Brees owns a variety of restaurant businesses. In May 2015, he purchased a 25% stake in "Walk-On's Bistreaux & Bar", a sports bar that originated in Baton Rouge and is currently expanding their franchising into other Gulf Coast states. In 2019, he opened a Walk-On's restaurant in Midland, Texas. During initial talks with Walk-On's, Brees said that he was interested in bringing over some of the lessons that he had learned as a Jimmy John's franchise owner. He currently owns nine Jimmy John's stores with a tenth under construction as of August 2019. Carl Buergler, Jimmy John's director of operations, played football at Purdue with Brees.

Brees utilizes former Major League Baseball player and coach Tom House as his mechanics coach.

In 2019, Brees partnered with San Diego Surf Sports to help with the local youth sports scene in the San Diego area.

Brees follows a strict diet, avoiding gluten, dairy, and nuts due to food allergies. He also has a regimented daily exercise routine, focusing on core strength exercises rather than heavy weight training.

Brees was a Republican, but later changed his party affiliation to Independent. In 2026, Brees endorsed incumbent Louisiana senator Bill Cassidy in his bid for reelection.

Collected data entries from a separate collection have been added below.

(** X9: the failure of a handler deletes the key of its request whichever
    call registered it.  When another call with the same [request_id] is
    is in flight, that call is left as it was, but no injection reaches it
    any more: every envelope for the key is dropped. *)
Theorem failure_orphans_sibling (ts : TransportService) (a : adapter) (e e' : nat)
    (x y : exchange) (err : thrown) (id : string) :
  exchanges a !! e = Some x -> ex_running x = true ->
  request_id (ex_data x) = Some id -> id <> "" ->
  e' <> e -> exchanges a !! e' = Some y -> request_id (ex_data y) = Some id ->
  exists a', step ts (HandlerRejects e err) a = Some a' /\
    exchanges a' !! e' = Some y /\
    forall msg, res_request_id msg = Some id ->
      sendResponse msg a' = a' /\ exchanges (sendResponse msg a') !! e' = Some y.
Proof.
  intros Hx Hr Hid Hne Hee Hy Hyid.
  assert (Hxid : truthy_id (request_id (ex_data x)) = Some id) by (by apply truthy_id_Some).
  simpl. rewrite Hx, Hr. eexists. split; [reflexivity |].
  rewrite (handler_catch_eq e err a x Hx), Hxid.
  assert (Hy' : alter (on_catch err) e (exchanges a) !! e' = Some y)
    by (rewrite list_lookup_alter_ne by done; exact Hy).
  split; [exact Hy' |]. intros msg Hmsg.
  assert (Hsame : forall b : adapter, pendingResponses b !! id = None -> sendResponse msg b = b).
  { intros b Hb. apply sendResponse_unregistered.
    replace (truthy_id (res_request_id msg)) with (Some id)
      by (symmetry; apply truthy_id_Some; by rewrite Hmsg).
    exact Hb. }
  rewrite Hsame by (simpl; apply lookup_delete_eq). split; [reflexivity | exact Hy'].
Qed.

Lemma failure_orphans_sibling_witness :
  exists a', step sample_service (HandlerRejects 0 (Error "boom")) sample_duplicate = Some a' /\
             sendResponse sample_response a' = a'.
Proof.
  assert (Hne : "r-1" <> "") by discriminate.
  assert (H01 : 1%nat <> 0%nat) by discriminate.
  destruct (failure_orphans_sibling sample_service sample_duplicate 0 1 _ _
              (Error "boom") "r-1" eq_refl eq_refl eq_refl Hne H01 eq_refl eq_refl)
    as (a' & H1 & _ & H2).
  exists a'. split; [exact H1 |]. exact (proj1 (H2 sample_response eq_refl)).
Defined.


Lemma step_calls (ts : TransportService) ev a a' :
  registry_ok a -> step ts ev a = Some a' ->
  length (exchanges a') =
  (length (exchanges a) + if accepted ts ev then 1 else 0)%nat.
Proof.
  intros Hreg Hstep.
  destruct (step_effect_of ts ev a a' Hreg Hstep)
    as [d w Hw -> | d h Hb -> | msg id e0 x0 Hid HR Hx0 Hxid -> | msg _ ->
        | e0 err x0 Hx0 Hr -> | e0 x0 Hx0 Hr -> | ms _ -> | e0 x0 d Hx0 Ht Hd ->];
    simpl; rewrite ?length_alter; try lia.
  - destruct d as [d|]; [| lia]. unfold handleHTTPRequest, find_handler in Hw.
    destruct (getReceivableActions ts !! action d) as [[h|]|]; [done | lia | lia].
  - rewrite Hb. unfold executeActionHandler.
    destruct (truthy_id (request_id d)); simpl; rewrite length_app; simpl; lia.
Qed.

On June 3, 2020, during the George Floyd protests, Brees told Yahoo Finance that he stood by his 2016 opinion that kneeling during the national anthem was disrespectful to the flag and to the US. Several of his teammates and other professional athletes expressed disappointment and anger at the statement. He apologized early the next day.

In 2023, Brees revealed that he was unable to lift any part of his right arm over his shoulder anymore. He said that the condition is a result of the shoulder injury he suffered during his time with the Chargers.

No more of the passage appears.